India's macroeconomic potential is staggering.

By some estimates India's growth domestic product stood at $1.25 trillion (at the official exchange rate) in 2008. The CIA ranked the country's purchasing power-parity GDP as fifth-largest in the world last year, and there are estimates that its middle-class population could explode to half a billion in less than two decades.

But where India doesn't seem to impress is in its bank sector. The country is served by only 25 public-sector banks, 21 domestic private-sector banks, and less than 20 Western private institutions. Of the latter, just five banks - HSBC, Citigroup, Standard Chartered Bank, ABN Amro, and Deutsche Bank - have established retail operations primarily aimed at native customers in a population of more than 1.66 billion.

India, and its people, represent an opportunity that more Western banks should be looking at, say observers. India's becoming more than just being a place to set up low-cost call centers and processing operations.

"India is a very, very under-banked nation for the size of its economy," says Arun Kumar, principal in charge of KPMG's US-India practice. Public-sector banks control about 50 percent of the total banking business, and 75 percent of the country's deposit base.

There is tremendous pent-up demand for savings products, home mortgages, auto loans, personal loans, insurance, bonds, and equities by a rapidly expanding middle class, Kumar says. On the commercial side, there's a growing appetite for small business loans and infrastructure project financing.

Despite a reputation for grinding bureaucracy, the government has a relatively benign relationship with private-sector bankers.

"There are some limits in ownership, but they're not punishing, and the government is liberalizing the rules," Kumar says. Foreign banks generally operate through offices that are 100-percent owned by their parent companies.

Setting up an operation is pretty painless; there are no onerous approvals. Institutional investors can own up to 74 percent of local banks incorporated in India. But individual stakes above 10 percent require approval from the Reserve Bank of India.

Capital ratios and other regulatory rules are no tougher than anywhere else, adds Kumar. And while price competition is fierce, interest rates are higher in India than in the U.S.

Naina Lal Kidwai, group general manager and country head of the HSBC Group in India, vouches for India's vast potential.

HSBC India is one of the top 10 insurers in India, and is a major player in asset management, overseeing $4 billion within India and $8 billion abroad for Indian customers.
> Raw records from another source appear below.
Lemma split_on_key (key rest : string) :
  all_chars (fun c => negb (Ascii.eqb c Str.eq_sign)) key = true ->
  Str.split_on Str.eq_sign (key +++ String Str.eq_sign rest)
  = key :: Str.split_on Str.eq_sign rest.
Proof.
  induction key as [| c key IH]; cbn [all_chars String.append Str.split_on].
  - intros _. now rewrite Ascii.eqb_refl.
  - intros H. apply andb_prop in H as [Hc Hs].
    destruct (Ascii.eqb c Str.eq_sign); [discriminate Hc |].
    now rewrite IH.
Qed.

(** *** [strip] *)

Lemma rstrip_by_drop (p : ascii -> bool) (s : string) (c : ascii) :
  p c = true ->
  Str.rstrip_by p (s +++ String c EmptyString) = Str.rstrip_by p s.
Proof.
  intros Hc. induction s as [| a s IH]; cbn [String.append Str.rstrip_by].
  - now rewrite Hc.
  - now rewrite IH.
Qed.

Lemma rstrip_by_append (p : ascii -> bool) (a b : string) :
  Str.rstrip_by p b <> EmptyString ->
  Str.rstrip_by p (a +++ b) = a +++ Str.rstrip_by p b.
Proof.
  intros Hb. induction a as [| c a IH]; cbn [String.append Str.rstrip_by];
    [reflexivity |].
  rewrite IH. destruct (a +++ Str.rstrip_by p b) eqn:H; [| reflexivity].
  destruct a; [cbn in H; contradiction | discriminate H].
Qed.

Lemma rstrip_by_none (p : ascii -> bool) (s : string) :
  all_chars (fun c => negb (p c)) s = true -> Str.rstrip_by p s = s.
Proof.
  induction s as [| c s IH]; cbn [all_chars Str.rstrip_by]; [reflexivity |].
  intros H. apply andb_prop in H as [Hc Hs]. rewrite (IH Hs).
  destruct s; [| reflexivity].
  destruct (p c); [discriminate Hc | reflexivity].
Qed.

Lemma join_plain_nonempty (ws : list string) (w : string) :
  plain w = true -> join " " (w :: ws) <> EmptyString.
Proof.
  intros Hw. destruct w as [| c w]; [discriminate Hw |].
  destruct ws; cbn; discriminate.
Qed.

Lemma rstrip_by_join (p : ascii -> bool) (ws : list string) :
  (forall c, plain_char c = true -> negb (p c) = true) ->
  forallb plain ws = true ->
  Str.rstrip_by p (join " " ws) = join " " ws.
Proof.
  intros Hp. induction ws as [| w ws IH]; [reflexivity |].
  cbn [forallb]. intros H. apply andb_prop in H as [Hw Hws].
  destruct ws as [| w' ws].
  - cbn [join]. apply rstrip_by_none. now apply plain_all.
  - change (join " " (w :: w' :: ws))
      with (w +++ " " +++ join " " (w' :: ws)).
    rewrite <- append_assoc.
    assert (Hn : join " " (w' :: ws) <> EmptyString).
    { cbn [forallb] in Hws. apply andb_prop in Hws as [Hw' _].
      now apply join_plain_nonempty. }
    rewrite rstrip_by_append; rewrite (IH Hws); [reflexivity | exact Hn].
Qed.

(** *** [split()] *)

Lemma split_word_space (w rest : string) :
  w <> EmptyString ->
  all_chars (fun c => negb (Str.isspace c)) w = true ->
  Str.split (w +++ String " " rest) = w :: Str.split rest.
Proof.
  induction w as [| c w IH]; [contradiction |].
  intros _ H. cbn [all_chars] in H. apply andb_prop in H as [Hc Hw].
  destruct (Str.isspace c) eqn:Ec; [discriminate Hc |].
  destruct w as [| c' w].
  - cbn [String.append]. cbn [Str.split]. rewrite Ec.
    change (Str.isspace " ") with true. cbn match. reflexivity.
  - assert (Ec' : Str.isspace c' = false).
    { cbn [all_chars] in Hw. apply andb_prop in Hw as [Hc' _].
      now destruct (Str.isspace c'). }
    change ((String c (String c' w)) +++ String " " rest)
      with (String c (String c' w +++ String " " rest)).
    set (s' := String c' w +++ String " " rest) in *.
    assert (Hs' : Str.split (String c s')
                  = match Str.split s' with
                    | [] => [String c EmptyString]
                    | t :: ts => String c t :: ts
                    end).
    { subst s'. cbn [String.append]. cbn [Str.split]. now rewrite Ec, Ec'. }
    rewrite Hs', IH; [reflexivity | discriminate | exact Hw].
Qed.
It has a customer base of 2 million people, but has room to grow: only around 3 percent of Indians carry life insurance policies, and the savings rate is just 35 percent.

"The potential market is enormous," Kidwai says.

While the Indian customer base is already a fertile one for Western banks, the best is yet to come, according to analysts.

The Indian economy has continued to expand, and its banking sector remains resilient in the face of the worst economic downturn since the Great Depression.

Kidwai acknowledges that growth in India's gross domestic product has slowed amid the global breakdown, easing from an average 8.6 percent growth in the past four years to 6.0-6.5 percent now. But growth could top 8 percent in 2010.

India's relatively low level of exports - 21 percent of GDP - has insulated the country from the impact of the global recession. Meanwhile, its state-dominated banking sector and low risk appetite protected India to a large degree from the global financial meltdown. Government-controlled institutions could not own exotic investments, and were spared the damage suffered elsewhere.

Kidwai believes that the government's presence in the domestic banking industry will decline.

"The sector needs to raise money for the next phase of growth. You will see a wave of consolidation in the government-owned sector. Government ownership will dilute as banks raise money through share offers," says Kidwai.

Meanwhile, the universe of banking customers is huge: the Indian workforce exceeds 520 million people today. And there are projections that the country's middle class will swell from 50 million people to 583 million people by 2025; Goldman Sachs says Indian GDP could expand to $28 trillion by 2050, with per capita income increasing from around $1,150 to $17,000 in the same period.

Kidwai believes these estimates are realistic. "India continues to engage globally," she says, "but we have thriving domestic consumer demand and I don't see that trend changing."